PROBLEM TO WORK ON
Exactly as they appear below, repeat the lines from the one with "intros Hl. unfold add_adjacency." through the one with "destruct (intersection (polygon_of", and no others.

============================================================

(** X22: _is_close returns False, looking at no edge, when the two
    polygons are more than the tolerance apart, whatever geometries they
    are; and for two polygons with regular edges it returns True exactly
    when they are at most the tolerance apart and some edge of the one and
    some edge of the other, both of positive length, have at least two of
    their four end point checks below the tolerance. *)
Theorem is_close_spec :
  (forall g1 g2 : Geometry,
      Qleb (distance g1 g2) CLOSE_EDGE_TOLERANCE = false ->
      _is_close g1 g2 = Ok false)
  /\ (forall p1 p2 : Polygon,
      Forall regular_edge (polygon_edges p1) ->
      Forall regular_edge (polygon_edges p2) ->
      _is_close (GPolygon p1) (GPolygon p2)
      = Ok (Qleb (distance (GPolygon p1) (GPolygon p2)) CLOSE_EDGE_TOLERANCE
            && existsb (fun e1 => existsb (close_pair e1) (polygon_edges p2))
                       (polygon_edges p1))).
Proof.
  split.
  - intros g1 g2 Hfar. unfold _is_close. by rewrite Hfar.
  - intros p1 p2 H1 H2. unfold _is_close.
    destruct (Qleb _ _); [|done]. simpl.
    by apply is_close_loop_regular.
Qed.

End IsCloseFacts.

Lemma is_close_spec_witness :
  @_is_close parallel_shapely (GPolygon west_room) (GPolygon middle_wall) = Ok true.
Proof.
  rewrite (proj2 (@is_close_spec parallel_shapely) west_room middle_wall).
  - vm_compute. reflexivity.
  - repeat constructor; intros _; reflexivity.
  - repeat constructor; intros _; reflexivity.
Defined.

Section OpeningsLinkedFacts.
Context `{Shapely}.
Variable fp : FloorPlan.

Lemma check_adjacencies_linked (kind : OpeningKind) (o' : Opening) (r' : nat)
    (s : AdjState) :
  wall_openings fp (fst o') !! snd o' = Some kind ->
  openings_linked fp s -> openings_linked fp (check_adjacencies fp kind o' r' s).
Proof.
  intros Hkind Hl. unfold check_adjacencies.
  destruct (Qltb _ _); [|done].
  intros o r. destruct (Hl o r) as [Hd Hw].
  assert (Hrooms : r ∈ (<[o' := opening_rooms s !!! o' ++ [r']]> (opening_rooms s)) !!! o
                   <-> r ∈ opening_rooms s !!! o \/ (o = o' /\ r = r')).
  { rewrite lookup_total_insert. case_decide as Ho.
    - subst o'. rewrite elem_of_app, list_elem_of_singleton. tauto.
    - split; [tauto|]. intros [?|[? _]]; [done|congruence]. }
  assert (Hset : forall m : gmap nat (gset Opening),
             o ∈ (<[r' := m !!! r' ∪ {[o']}]> m) !!! r
             <-> o ∈ m !!! r \/ (o = o' /\ r = r')).
  { intros m. rewrite lookup_total_insert. case_decide as Hr.
    - subst r'. rewrite elem_of_union, elem_of_singleton. tauto.
    - split; [tauto|]. intros [?|[_ ?]]; [done|congruence]. }
  unfold Opening_add_adjacency. destruct kind; simpl.
  - rewrite Hrooms, Hset, Hd, Hw. split.
    + split; [intros [[? ?]|[-> ->]]; tauto|tauto].
    + split; [tauto|]. intros [Hk [?|[-> ->]]]; [tauto|congruence].
  - rewrite Hrooms, Hset, Hd, Hw. split.
    + split; [tauto|]. intros [Hk [?|[-> ->]]]; [tauto|congruence].
    + split; [intros [[? ?]|[-> ->]]; tauto|tauto].
Qed.

Lemma check_openings_linked (wall : nat) (kinds : list OpeningKind) (r : nat) :
  forall (k : nat) (s : AdjState),
    (forall j kind, kinds !! j = Some kind ->
                    wall_openings fp wall !! (k + j) = Some kind) ->
    openings_linked fp s ->
    openings_linked fp (check_openings fp wall k kinds r s).
Proof.
  induction kinds as [|kind rest IH]; intros k s Hkinds Hl; simpl; [done|].
  apply IH.
  - intros j kind' Hj. replace (S k + j) with (k + S j) by lia.
    by apply Hkinds.
  - apply check_adjacencies_linked; [|done]. simpl.
    rewrite <- (Nat.add_0_r k). by apply Hkinds.
Qed.

Lemma add_adjacency_linked (self object : Entity) (info : Fact) (s : AdjState) :
  openings_linked fp s -> openings_linked fp (add_adjacency fp self object info s).
Proof.
  intros Hl. unfold add_adjacency.
  destruct self as [i|w|i], object as [r|j|j]; try exact Hl.
  apply check_openings_linked; [|exact Hl].
  intros j kind Hj. exact Hj.
Qed.

Lemma find_adjacencies_linked (self : Entity) (others : list Entity) :
  forall s : AdjState,
    openings_linked fp s ->
    openings_linked fp (snd (find_adjacencies fp self others s)).
Proof.
  induction others as [|other rest IH]; intros s Hl;
    cbn [find_adjacencies]; [done|].
  destruct (intersection (polygon_of fp self) (polygon_of fp other));
    try (by apply IH; do 2 apply add_adjacency_linked);
    (destruct (_is_close (polygon_of fp self) (polygon_of fp other)) as [[|]|];
     [by apply IH; do 2 apply add_adjacency_linked | by apply IH | done]).
Qed.

Lemma rooms_loop_linked (room_indexes : list nat) :
  forall s : AdjState,
    openings_linked fp s ->
    openings_linked fp (snd (rooms_loop fp room_indexes s)).
Proof.
  induction room_indexes as [|r rest IH]; intros s Hl; simpl; [done|].
  assert (H1 : openings_linked fp (snd (room_adjacencies fp r s))).
  { unfold room_adjacencies.
    pose proof (find_adjacencies_linked (ERoom r) (walls_of fp) s Hl) as Hw.
    destruct (find_adjacencies fp (ERoom r) (walls_of fp) s) as [[e|] s1];
      [exact Hw|]. simpl in Hw.
    pose proof (find_adjacencies_linked (ERoom r) (railings_of fp) s1 Hw) as Hr.
    destruct (find_adjacencies fp (ERoom r) (railings_of fp) s1) as [[e|] s2];
      [exact Hr|]. simpl in Hr.
    by apply find_adjacencies_linked. }
  destruct (room_adjacencies fp r s) as [[e|] s1]; [exact H1|].
  by apply IH.
Qed.

Lemma initial_linked : openings_linked fp initial_AdjState.
Proof.
  intros o r. simpl. rewrite !lookup_total_empty.
  split; (split; [intros Hin; by apply not_elem_of_empty in Hin|]);
    intros [_ Hin]; by apply not_elem_of_nil in Hin.
Qed.

(** X23: in the state the adjacency pass of a floor reaches from a fresh
    one, also when an exception ended it, the door set of a room holds
    exactly the Door openings, and its window set exactly the Window
    openings, whose room list holds the room.  When the pass ran to its
    end, the room list of an opening is the rooms of the floor, in floor
    order and each once, that its wall gained an adjacency fact with and
    that lie within the tolerance of the opening. *)
Theorem openings_after_pass (o : Opening) :
  let out := Floor_find_adjacencies fp initial_AdjState in
  openings_linked fp (snd out)
  /\ (fst out = None ->
      opening_rooms (snd out) !!! o
      = List.filter (gained fp o) (seq 0 (n_rooms fp))).
Proof.
  simpl. split.
  - apply rooms_loop_linked, initial_linked.
  - intros Hend.
    destruct (Floor_find_adjacencies fp initial_AdjState) as [e s'] eqn:Hpass.
    simpl in Hend. subst e. simpl.
    unfold Floor_find_adjacencies in Hpass.
    rewrite (rooms_loop_rooms fp o _ _ _ Hpass). simpl.
    by rewrite lookup_total_empty.
Qed.

End OpeningsLinkedFacts.

Lemma openings_after_pass_witness :
  opening_rooms (snd (@Floor_find_adjacencies rooms_shapely window_floor
                        initial_AdjState)) !!! (0, 1)
  = List.filter (@gained rooms_shapely window_floor (0, 1)) (seq 0 2).
Proof.
  apply (proj2 (@openings_after_pass rooms_shapely window_floor (0, 1))).
  vm_compute. reflexivity.
Defined.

============================================================

ANSWER BOX
  intros Hl. unfold add_adjacency.
  destruct self as [i|w|i], object as [r|j|j]; try exact Hl.
  apply check_openings_linked; [|exact Hl].
  intros j kind Hj. exact Hj.
Qed.

Lemma find_adjacencies_linked (self : Entity) (others : list Entity) :
  forall s : AdjState,
    openings_linked fp s ->
    openings_linked fp (snd (find_adjacencies fp self others s)).
Proof.
  induction others as [|other rest IH]; intros s Hl;
    cbn [find_adjacencies]; [done|].
  destruct (intersection (polygon_of fp self) (polygon_of fp other));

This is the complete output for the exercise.